The controversy only intensified after reports that Mejia allegedly pressured employees to live in his apartment building, while benefiting financially through rent referral fees connected to those arrangements.

Critics argue the allegations raise troubling ethical concerns about the abuse of power and blurred personal-professional boundaries within a public office entrusted with overseeing taxpayer accountability.

But the controversy surrounding Mejia is no longer confined to workplace allegations, audits, or internal management questions.

The Controller race itself is increasingly becoming a broader political and ideological flashpoint inside Los Angeles.

What once appeared to be a straightforward reelection campaign for a progressive incumbent has evolved into a growing clash between mainstream Democratic voters and a Controller whose politics have become increasingly polarizing.

That divide exploded after Mejia publicly broke with the Democratic Party in early 2024 to protest American support for Israel following the Oct. 7 Hamas terrorist attacks and the war in Gaza.

For many voters particularly Jewish Democrats, moderates, and longtime Democratic loyalists the move represented far more than symbolic protest politics.

Critics viewed it as another example of Mejia prioritizing ideological activism and political performance over the core responsibilities of the office he was elected to hold.

Supporters praised the decision as principled.

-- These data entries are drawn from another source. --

(** Every search of [es], run from [w], is issued while no fetch is in
    flight. *)
Fixpoint searchesWhenIdle (w : World) (es : list Event) : bool :=
  match es with
  | [] => true
  | e :: es' =>
      match e, inflight w with
      | EvSearch _ _, _ :: _ => false
      | _, _ => searchesWhenIdle (step w e) es'
      end
  end.

Definition noFilters : Filters := mkFilters "" "" "" "".

(** A search answered by an empty first page with a token, then a
    load-more that fails with status 502. *)
Definition failedLoadMore : list Event :=
  [EvSearch "nike" noFilters;
   EvSettle 0 (FetchOk (mkData [] (Some "t2") 7%Z));
   EvLoadMore;
   EvSettle 0 (FetchNotOk "Bad Gateway")].

Definition sampleVideo : Video :=
  mkVideo "v1" "Nike run" "" "Runners" "2024-01-01T00:00:00Z" 1500%Z "" ["title"] [].

Definition secondPage : SearchData := mkData [sampleVideo] None 7%Z.

(** The view count format in the words of the specification: the
    quotient rounded half-up to one decimal place, or the integer. *)
Definition halfUpTenths (n unit : Z) : Z := ((10 * n + unit / 2) / unit)%Z.

Definition specFormatViewCount (n : Z) : string :=
  if (1000000 <=? n)%Z then (Float64.fixed1 (halfUpTenths n 1000000) ++ "M")%string
  else if (1000 <=? n)%Z then (Float64.fixed1 (halfUpTenths n 1000) ++ "K")%string
  else JS.numberToString n.

(** [n / unit] lies exactly midway between two multiples of a tenth. *)
Definition midway (n unit : Z) : Prop := ((10 * n) mod unit = unit / 2)%Z.

(** A capital letter of the Latin-1 range: A-Z, or U+00C0..U+00DE
    without the multiplication sign. *)
Definition isCapital (c : ascii) : bool :=
  let n := N_of_ascii c in
  ((65 <=? n) && (n <=? 90) ||
   (192 <=? n) && (n <=? 222) && negb (n =? 215))%N.

(** The same character, or a capital letter and its small letter, which
    lies 32 code units above it. *)
Definition sameLetter (c d : ascii) : bool :=
  (c =? d)%char ||
  isCapital c && (N_of_ascii d =? N_of_ascii c + 32)%N ||
  isCapital d && (N_of_ascii c =? N_of_ascii d + 32)%N.

(** Equal up to the case of letters: the same length, and the same
    letter at every index. *)
Fixpoint equalIgnoringCase (a b : string) : bool :=
  match a, b with
  | EmptyString, EmptyString => true
  | String c a', String d b' => sameLetter c d && equalIgnoringCase a' b'
  | _, _ => false
  end.

(** All 256 characters. *)
Definition allAscii : list ascii := map ascii_of_nat (seq 0 256).


(** The invariant of runs without overlapping searches: no fetch in
    flight and [loading] false, or one fetch and [loading] true. *)
Definition oneFetch (w : World) : Prop :=
  (inflight w = [] /\ loading (ui w) = false) \/
  (exists p, inflight w = [p] /\ loading (ui w) = true).

(** [z] is what the continuation [c] answers on some state that lies at
    or after [x], inside the input [str], with as many captures as [x]. *)
Definition reaches (str : list ascii) (c : RegExp.Continuation)
    (x z : RegExp.MatchState) : Prop :=
  exists y : RegExp.MatchState,
    c y = Some z /\ (fst x <= fst y)%nat /\ (fst y <= List.length str)%nat /\
    List.length (snd y) = List.length (snd x).

(** What every matcher does with its continuation. *)
Definition passes (str : list ascii) (m : RegExp.Matcher) : Prop :=
  forall x c z,
    (fst x <= List.length str)%nat -> m x c = Some z -> reaches str c x z.

(** A matcher looks at its continuation only on states at or after its
    start and inside the input. *)
Definition respects (str : list ascii) (m : RegExp.Matcher) : Prop :=
  forall (x : RegExp.MatchState) (c c' : RegExp.Continuation),
    (fst x <= List.length str)%nat ->
    (forall y : RegExp.MatchState,
        (fst x <= fst y)%nat -> (fst y <= List.length str)%nat -> c y = c' y) ->
    m x c = m x c'.


(** The characters with a meaning of their own in a pattern. *)
Definition syntaxCharacter (c : ascii) : bool :=
  ((c =? "^") || (c =? "$") || (c =? "\") || (c =? ".") || (c =? "*") ||
   (c =? "+") || (c =? "?") || (c =? "(") || (c =? ")") || (c =? "[") ||
   (c =? "]") || (c =? "{") || (c =? "}") || (c =? "|"))%char.

(** A keyword of pattern characters only. *)
Definition literal (keyword : string) : bool :=
  forallb (fun c => negb (syntaxCharacter c)) (list_ascii_of_string keyword).

(** A keyword without parentheses that does not begin with [?]. *)
Definition parenFree (keyword : string) : bool :=
  forallb (fun c => negb ((c =? "(") || (c =? ")"))%char)
    (list_ascii_of_string keyword) &&
  match keyword with
  | String c _ => negb (c =? "?")%char
  | EmptyString => true
  end.

End Props.

(* ------------------------------------------------------------------ *)
(** ** Further vocabulary *)

Module MoreProps.

Import App VideoCard Render Props.

(** No search among the events. *)
Definition noSearch (es : list Event) : bool :=
  forallb (fun e => match e with EvSearch _ _ => false | _ => true end) es.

Opponents called it reckless.

But regardless of where voters stand politically, the episode fundamentally changed the perception of Mejia’s leadership and intensified concerns about his judgment during one of the most financially unstable periods in modern Los Angeles history.

Beyond the political controversies, opponents increasingly question Mejia’s actual performance as Controller.

Audit production traditionally one of the Controller’s most important responsibilities has become a major point of criticism.

According to critics, Mejia has conducted only 11 audits during his first term in office, averaging fewer than three audits per year. By comparison, the previous Controller completed approximately 108 audits across two terms roughly 12 per year.

For a politician elected on promises of aggressive oversight, watchdog accountability, and exposing government waste, those numbers are politically devastating.

The situation became even more embarrassing when Mejia’s office reportedly had to retract an audit after relying on incorrect data sources an error critics say potentially allowed corporations to avoid paying hundreds of millions of dollars in taxes owed to the city.

At a time when Los Angeles faces an estimated billion-dollar budget deficit, opponents argue such mistakes are not minor technical errors, but potentially catastrophic failures of financial oversight.

Mejia’s critics have also revived scrutiny surrounding his CPA credentials.

During his campaign, Mejia heavily emphasized his identity as a Certified Public Accountant. But critics later noted that his CPA license had reportedly been expired or inactive between 2018 and 2022, a period that overlapped with his rise into citywide politics.

While supporters argue the issue was administrative, opponents contend voters deserved greater transparency regarding the status of credentials that formed a central pillar of his political image.

Financial judgment has become another growing vulnerability.

Critics argue Mejia has supported homelessness housing projects with costs reportedly reaching as high as $1.5 million per unit an extraordinary figure that many Angelenos view as emblematic of a city government increasingly detached from fiscal reality.

With taxpayers struggling under rising costs, deteriorating services, homelessness frustrations, and public safety concerns, opponents say Los Angeles cannot afford leaders who normalize spending levels many residents consider unsustainable.

Even Mejia’s widely publicized claims about uncovering $23 million in fraud have come under scrutiny.

Critics argue the Controller has exaggerated his office’s role in the discovery, noting that federal authorities and internal investigations within the Los Angeles Homeless Services Authority were the entities publicly credited with uncovering the fraud scheme.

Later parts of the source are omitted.